The White House in the 1990s was extolling computer nets as a way to Bring Government Closer to the People. Americans could dial up “An Interactive Citizens’ Handbook” on the Internet, see a photo of a teenaged Clinton with JFK, and listen to Socks the Clinton cat meow. But could Clinton-Gore hear us? Just how “interactive” was the White House?
Clinton boosters formed a group called Americans Communicating Electronically to improve electronic contacts between mortals and bureaucrats. Al Gore, meanwhile, had flaunted his typing skills with the famous visit to CompuServe. But was electronic democracy truly alive on the Internet and other computer networks? Not quite. All the techish sizzle notwithstanding, Clinton-Gore might instead be giving us electronic oligarchy, especially if Republicans followed the horrible precedents that the White House was setting. Consider the dubious, somewhat Orwellian process that was shaping the National Information Infrastructure—the famous data highways and related endeavors.
So far Washington had not worked nearly as hard as it should to drive down the cost of knowledge for the average American. At the same time a network-hostile copyright proposal was delighting information monopolists and imperiling the ability of citizens to share electronic newspaper clips in even a limited way.
I testified at an official hearing on the NII in 1993, and what most struck me about Clinton-Gore was the chasm between words and deeds—the same mind-set that led to Oceania’s propaganda agency being named the Ministry of Truth. The gospel according to Al Gore was that people of all income levels would be able to travel the dataways. His musings later adorned the peach-colored newsprint of The Mini Page, a newspaper insert for children.

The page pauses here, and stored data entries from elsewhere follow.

(* ===== verification/BlockDevice.v ===== *)
(** * The block device of MemoryAllocation/cache.c

    The file system of the program: a disk file behind a pool of block buffers and the
    cache of BlockCache.v.  The file is its bytes and an offset; what the blocks hold when
    they are allocated, the clock, and how many bytes the kernel transfers in a call are
    arguments.  The progress messages are left out, so that the buffer's [dirty] mark,
    which only selects a message, has no effect. *)
From S2P Require Import Prelude ByteFile BlockCache.

(** ** The program *)

Definition BLOCK_SIZE : Z := 4096.
Definition BUFFER_POOL_SIZE : Z := 64.
Definition CACHE_BUCKETS : Z := 128.
Definition MAX_CACHE_SIZE : Z := 1024 * 1024.

Record buffer_t := mkBuffer { bdata : bytes; block_id : Z; dirty : bool; ref_count : Z; mutex : bool }.
Record buffer_pool_t := mkPool {
  buffers : list buffer_t; free_list : list Z; free_count : Z; pool_size : Z; pool_mutex : bool }.

(** the file behind [disk_fd] and its offset *)
Record filesystem_t := mkFs { disk : bytes; offset : Z; buffer_pool : buffer_pool_t; cache : cache_t }.

(** *** The buffer pool *)

(** [junk] is what the blocks hold when they are allocated *)
Definition create_buffer_pool (size : Z) (junk : bytes) : buffer_pool_t :=
  mkPool (replicate (Z.to_nat size) (mkBuffer junk (-1) false 0 false)) (seqZ 0 size) size size false.

Definition lock_pool : cmd buffer_pool_t unit := fun p =>
  m ← pthread_mutex_lock (pool_mutex p);
  Done (tt, mkPool (buffers p) (free_list p) (free_count p) (pool_size p) m).
Definition unlock_pool : cmd buffer_pool_t unit := fun p =>
  m ← pthread_mutex_unlock (pool_mutex p);
  Done (tt, mkPool (buffers p) (free_list p) (free_count p) (pool_size p) m).

(** [pool->buffers[i]], read and changed *)
Definition buffer_at (i : Z) : cmd buffer_pool_t buffer_t := fun p =>
  b ← arr_get (buffers p) i; Done (b, p).
Definition on_buffer (i : Z) (f : buffer_t -> outcome buffer_t) : cmd buffer_pool_t unit := fun p =>
  b ← arr_get (buffers p) i;
  b ← f b;
  bs ← arr_set (buffers p) i b;
  Done (tt, mkPool bs (free_list p) (free_count p) (pool_size p) (pool_mutex p)).

Definition lock_buffer (i : Z) : cmd buffer_pool_t unit := on_buffer i (fun b =>
  m ← pthread_mutex_lock (mutex b); Done (mkBuffer (bdata b) (block_id b) (dirty b) (ref_count b) m)).
Definition unlock_buffer (i : Z) : cmd buffer_pool_t unit := on_buffer i (fun b =>
  m ← pthread_mutex_unlock (mutex b); Done (mkBuffer (bdata b) (block_id b) (dirty b) (ref_count b) m)).
Definition set_ref_count (r : Z) (b : buffer_t) : outcome buffer_t :=
  r ← int_chk r; Done (mkBuffer (bdata b) (block_id b) (dirty b) r (mutex b)).

(** the index of the buffer, [None] for NULL *)
Definition get_buffer : cmd buffer_pool_t (option Z) :=
  lock_pool;;
  p ← get;
  if free_count p =? 0 then unlock_pool;; mret None else
  let n := free_count p - 1 in
  modify (fun p => mkPool (buffers p) (free_list p) n (pool_size p) (pool_mutex p));;
  buffer_idx ← lift (arr_get (free_list p) n);
  on_buffer buffer_idx (set_ref_count 1);;
  unlock_pool;; mret (Some buffer_idx).

Definition release_buffer (i : Z) : cmd buffer_pool_t unit :=
  lock_pool;;
  lock_buffer i;;
  on_buffer i (fun b => set_ref_count (ref_count b - 1) b);;
  b ← buffer_at i;
  (if ref_count b =? 0 then
     on_buffer i (fun b => Done (mkBuffer (bdata b) (-1) false (ref_count b) (mutex b)));;
     p ← get;
     fl ← lift (arr_set (free_list p) (free_count p) i);
     modify (fun p => mkPool (buffers p) fl (free_count p + 1) (pool_size p) (pool_mutex p))
   else mret tt);;
  unlock_buffer i;;
  unlock_pool.
(* ===== verification/KVSession.v ===== *)
(** * The clients of the locked key/value server

    Any number of copies of client.c of week 8/staticAndDynamicLIB/staticLIB talk to its
    server: [main] of the server accepts the connections and starts a thread for each, which
    runs [client_handler] over the store they share, through the calls of lib.c that lock it.

    A step is one system call of one client, of one thread or of [main] with the code up to the
    next one, or one step of a call on the store: the lock, the loop that looks for the key,
    the change of the cell with the unlock.  [get_value] returns a pointer into the array and
    [dprintf] reads the cell after the unlock, in a step of its own.  The model starts when the
    server listens, and the calls [socket], [connect], [accept] and [pthread_create] succeed.

    The other two servers of KVStore.v read their array without a lock while other threads
    write it, which is a data race; for them only the conversation of one client alone with the
    server is evaluated here. *)
From S2P Require Import Prelude CString Actors KVStore.

(** ** The clients *)

(** the requests of a client, in its order *)
Inductive request := RSet (i : nat) | RGet (i : nat) | RExit.

(** its system calls; a [read] is followed by the [printf] of what it got *)
Inductive c_stmt := CConnect | CRead | CWrite (buf : string) | CClose.

Definition is_exit (r : request) : bool := match r with RExit => true | _ => false end.

Definition key (i : nat) : string := "key" +:+ pretty i.

Definition BACKLOG : nat := 5.

Section clients.
(** [NUM_COMMANDS], and the value the client gives key [i] *)
Context (NUM_COMMANDS : nat) (value_of : nat -> string).

(** what [snprintf] leaves in [buf] *)
Definition text (r : request) : string :=
  match r with
  | RSet i => strtrunc (BUF_SIZE - 1) ("SET " +:+ key i +:+ " " +:+ value_of i +:+ nl)
  | RGet i => strtrunc (BUF_SIZE - 1) ("GET " +:+ key i +:+ nl)
  | RExit => "EXIT" +:+ nl
  end.

Definition program : list request :=
  flat_map (fun i => [RSet i; RGet i]) (seq 0 NUM_COMMANDS) ++ [RExit].

Definition stmts_of (rs : list request) : list c_stmt :=
  flat_map (fun r => [CWrite (text r); CRead]) rs ++ [CClose].

Definition client_main : list c_stmt := CConnect :: CRead :: stmts_of program.
End clients.

Definition dynamic_value (i : nat) : string := pretty i.
Definition static_value (i : nat) : string := "value" +:+ pretty i.

(** the three clients *)
Definition kv_client : list c_stmt := client_main 100 static_value.
Definition static_client : list c_stmt := client_main 10 static_value.
Definition dynamic_client : list c_stmt := client_main 10 dynamic_value.

(** ** The server *)

(** the call on the store a request is for *)
Inductive call := CSet (k v : string) | CGet (k : string).

(** what the handler makes of the bytes of one [read]: a call on the store, or its reply and
    whether the loop goes on *)
Definition parse_chunk (chunk : string) : call + string * bool :=
  let buf := cut is_crlf chunk in
  match strip_prefix "SET " buf with
  | Some args =>
      match '(key, rest) ← scan_s 63 args; '(val, _) ← scan_line 255 (skip_ws rest); Some (key, val) with
      | Some (key, val) => inl (CSet key val)
      | None => inr ("ERR usage: SET <key> <value>" +:+ nl, true)
      end
  | None =>
  match strip_prefix "GET " buf with
  | Some args =>
      match scan_s 63 args with
      | Some (key, _) => inl (CGet key)
      | None => inr ("ERR usage: GET <key>" +:+ nl, true)
      end
  | None => if streq buf "EXIT" then inr ("BYE" +:+ nl, false) else inr ("ERR unknown command" +:+ nl, true)
  end end.

Definition call_key (c : call) : string := match c with CSet k _ | CGet k => k end.

(** where the thread of a connection is: before [accept], before the greeting, in [read],
    before the lock (or the write of a reply that needs no store), after the lock, after the
    loop over the cells, before [dprintf] of a cell, before the write of a reply, before
    [close], and after it *)
Inductive h_control :=
| HNone | HGreet | HRead | HExec (chunk : string) | HIn (c : call) | HFound (c : call) (i : option nat)
| HPrint (i : nat) | HWrite (out : string) | HClose | HClosed.

(** a connection: the calls its client still makes, whether SIGPIPE killed it, the thread,
    what is on its way, and what the client's reads returned *)
Record session := mkSession {
  todo : list c_stmt; c_killed : bool; h_at : h_control;
  to_server : string; to_client : string; got : list string }.

(** the store with its mutex, the connections not yet accepted, and whether SIGPIPE killed the
    server *)
Record world := mkWorld {
  store : locked_store; pending : list nat; sessions : list session; server_killed : bool }.

Inductive actor := Client (j : nat) | Thread (j : nat) | Main.

(** [read(fd, buf, sizeof(buf) - 1)]: what it returns and what stays *)
Definition read_some (s : string) : string * string := span (BUF_SIZE - 1) (fun _ => true) s.

Definition put (j : nat) (s : session) (w : world) : world :=
  mkWorld (store w) (pending w) (<[j := s]> (sessions w)) (server_killed w).

(** the same, with a new store *)
Definition put_store (j : nat) (s : session) (st : locked_store) (w : world) : world :=
  mkWorld st (pending w) (<[j := s]> (sessions w)) (server_killed w).

(** the thread has closed its end, or the whole server is gone *)
Definition hung_up (w : world) (s : session) : bool :=
  server_killed w || match h_at s with HClosed => true | _ => false end.

(** one call of client [j], if it is not blocked or at its end *)
Definition client_act (j : nat) (w : world) : option world :=
  s ← sessions w !! j;
  match todo s with
  | [] => None
  | CConnect :: t =>
      if server_killed w then Some (put j (mkSession [] (c_killed s) (h_at s) (to_server s) (to_client s) (got s)) w)
      else if (length (pending w) <=? BACKLOG)%nat
      then Some (mkWorld (store w) (pending w ++ [j])
        (<[j := mkSession t (c_killed s) (h_at s) (to_server s) (to_client s) (got s)]> (sessions w)) false)
      else None
  | CRead :: t =>
      match to_client s with
      | EmptyString =>
          if hung_up w s then Some (put j (mkSession t (c_killed s) (h_at s) (to_server s) "" (got s)) w) else None
      | _ =>
          let p := read_some (to_client s) in
          Some (put j (mkSession t (c_killed s) (h_at s) (to_server s) p.2 (got s ++ [p.1])) w)
      end
  | CWrite buf :: t =>
      if hung_up w s then Some (put j (mkSession [] true (h_at s) (to_server s) (to_client s) (got s)) w)
      else Some (put j (mkSession t (c_killed s) (h_at s) (to_server s +:+ buf) (to_client s) (got s)) w)
  | CClose :: _ => Some (put j (mkSession [] (c_killed s) (h_at s) (to_server s) (to_client s) (got s)) w)
  end.

(** [write] of the thread: to a client that has closed its end it raises SIGPIPE *)
Definition thread_write (j : nat) (s : session) (m : string) (h : h_control) (w : world) : world :=
  match todo s with
  | [] => mkWorld (store w) (pending w) (sessions w) true
  | _ => put j (mkSession (todo s) (c_killed s) h (to_server s) (to_client s +:+ m) (got s)) w
  end.

(** after the write of a reply: the next turn of the loop, or [break] *)
Definition next_turn (go_on : bool) : h_control := if go_on then HRead else HClose.

(** [set_value] and [get_value] of lib.c after their loop found the cell [r]: what is done to
    the cells before the unlock, and where the thread goes on *)
Definition finish_call (c : call) (r : option nat) (store : list kv_pair) : list kv_pair * h_control :=
  match c, r with
  | CSet _ val, Some i => (alter (put_value val) i store, HWrite ("OK" +:+ nl))
  | CSet key val, None =>
      (if (length store <? StaticLib.MAX_ITEMS)%nat then store ++ [new_cell key val] else store, HWrite ("OK" +:+ nl))
  | CGet _, Some i => (store, HPrint i)
  | CGet _, None => (store, HWrite ("NOTFOUND" +:+ nl))
  end.

(** one step of the thread of connection [j] *)
Definition thread_act (j : nat) (w : world) : option world :=
  s ← sessions w !! j;
  let goto h := mkSession (todo s) (c_killed s) h (to_server s) (to_client s) (got s) in
  if server_killed w then None else
  match h_at s with
  | HNone | HClosed => None
  | HGreet => Some (thread_write j s ("Mini KV Store ready" +:+ nl) HRead w)
  | HRead =>
      match to_server s with
      | EmptyString => match todo s with [] => Some (put j (goto HClose) w) | _ => None end
      | _ =>
          let p := read_some (to_server s) in
          Some (put j (mkSession (todo s) (c_killed s) (HExec p.1) p.2 (to_client s) (got s)) w)
      end
  | HExec chunk =>
      match parse_chunk chunk with
      | inl c =>
          if held (store w) then None
          else Some (put_store j (goto (HIn c)) (mkStore (items (store w)) true) w)
      | inr (m, go_on) => Some (thread_write j s m (next_turn go_on) w)
      end
  | HIn c => Some (put j (goto (HFound c (find_key (call_key c) (items (store w))))) w)
  | HFound c r =>
      let '(store', h) := finish_call c r (items (store w)) in
      Some (put_store j (goto h) (mkStore store' false) w)
  | HPrint i =>
      p ← items (store w) !! i;
      Some (thread_write j s ("VALUE " +:+ p.2 +:+ nl) HRead w)
  | HWrite o => Some (thread_write j s o HRead w)
  | HClose => Some (put j (goto HClosed) w)
  end.

(** one turn of the loop in the server's [main]: [accept], [pthread_create] *)
Definition main_act (w : world) : option world :=
  if server_killed w then None else
  match pending w with
  | [] => None
  | j :: pending' =>
      s ← sessions w !! j;
      Some (mkWorld (store w) pending'
        (<[j := mkSession (todo s) (c_killed s) HGreet (to_server s) (to_client s) (got s)]> (sessions w)) false)
  end.

Definition act (a : actor) (w : world) : option world :=
  match a with Client j => client_act j w | Thread j => thread_act j w | Main => main_act w end.

Definition step : world -> world -> Prop := act_step act.

(** [N] clients before their [connect], and the empty store *)
Definition start (client : list c_stmt) (N : nat) : world :=
  mkWorld (mkStore [] false) [] (replicate N (mkSession client false HNone "" "" [])) false.

(** ** The specification *)

Section spec.
Context (value_of : nat -> string).

(** what the client is to read for each request *)
Definition reply (r : request) : string :=
  match r with
  | RSet _ => "OK" +:+ nl
  | RGet i => "VALUE " +:+ value_of i +:+ nl
  | RExit => "BYE" +:+ nl
  end.

Definition transcript (rs : list request) : list string := ("Mini KV Store ready" +:+ nl) :: map reply rs.

(** the cell of key [i] *)
Definition cell_of (i : nat) : kv_pair := (key i, value_of i).
End spec.

(** what a client writes, in its order *)
Definition writes (l : list c_stmt) : list string :=
  omap (fun c => match c with CWrite b => Some b | _ => None end) l.

(** the calls a connection can still make, weighted *)
Definition h_weight (h : h_control) : nat :=
  match h with
  | HNone => 4 | HGreet => 3 | HRead => 2 | HExec _ => 6 | HIn _ => 5 | HFound _ _ => 4
  | HPrint _ | HWrite _ => 3 | HClose => 1 | HClosed => 0
  end.

Definition weight (s : session) : nat :=
  (6 * length (todo s) + h_weight (h_at s) + match to_server s with EmptyString => 0 | _ => 5 end)%nat.

Definition total (w : world) : nat := sum_list_with weight (sessions w).

(** threads between the lock and the unlock *)
Definition inside (s : session) : nat := match h_at s with HIn _ | HFound _ _ => 1 | _ => 0 end.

“No longer will geographical location, wealth, gender, or any other factor limit learning,” Gore reassured elementary schoolers. He told how “a child from my home town of Carthage, Tennessee, will be able to come home from school, turn on a computer, and plug into the Library of Congress in Washington, D.C.” The NII would clearly be in the grand democratic tradition, small “d.”
The next day, however, the Washington Post carried news of a different stripe from Bruce Lehman, the Clinton-Gore commissioner of patents and trademarks, who chaired the NII working group on intellectual property. I learned that “because of the ease of digital reproduction, Lehman does not foresee that digital libraries will put copyrighted works within easy reach online the way they do books on a library shelf. Copyrighted digital materials are likely to be available only to subscribers—libraries, for example—who pay royalty fees, he said. People who want the material might have to go to their local library and use a computer there that would not allow them to copy or redistribute the work, Lehman said.”[[6.35]] A few months later Bruce Lehman would graciously tell the Wall Street Journal that, yes, he would tolerate children carrying home copyrighted CD-ROMs and floppies of electronic books.[[6.36]]
Compared to networked books, however, the CDs and the rest would be pathetic. Distribution over the Internet and other networks could be the cheapest way to get the material spread around, while assuring a wide variety of material for all. When William Buckley likened CD-ROMs to 78-rpm shellac records in the era of the Internet, he couldn’t have been more precise. And yet this was the future as envisioned by Bill Clinton’s intellectual property czar. So much for the well-informed citizenry needed for a Jeffersonian America. Lehman was beating the bushes for electronic oligarchy.
Once I had felt that the Clinton-Gore people might truly share my own egalitarian dreams. I’d thought that nonlobbyists like me stood a healthy chance. I had been writing about computers for close to a decade; earlier I had covered a poverty beat, and I knew how we could drive down the cost of small computers so that someday even Head Start kids could read electronic books on them. What better way to encourage democracy? The whole country, not just the elite, could grow up understanding abstract thought. Could the Constitution have been drafted by a mob of illiterate TV watchers?
Rather than letting Big Brother choose books for us, we could establish a democratic system with many librarians in many cities empowered to make acquisitions. Never would bureaucrats be able to do the equivalent of tweaking old copies of the London Times behind our backs. It would be too damn hard with so many librarians in so many locations, and with the same material reposing on millions and millions of tablet-style computers that individual Americans owned. My vision was one of electronic federalism, not of Big Brother policing our reading tastes. TeleRead wouldn’t undermine local schools and public libraries. Quite the contrary. TeleRead would buy affordable, sharp-screened machines for them, sending a signal to Silicon Valley and paving the way for similar computers to go on sale at the Kmart for $99.95 for anyone to buy.
Just as important, unlike the Postal plan mentioned earlier in this chapter, my TeleRead plan would let schools and libraries use the hardware without Big Brotherish restrictions. They could store whatever they wanted on their own computers for local people to dial up. And to make the national library more useful at the local level, they could add special, Web-style links designed for the people they served—not just for whole communities, but perhaps even for individual readers.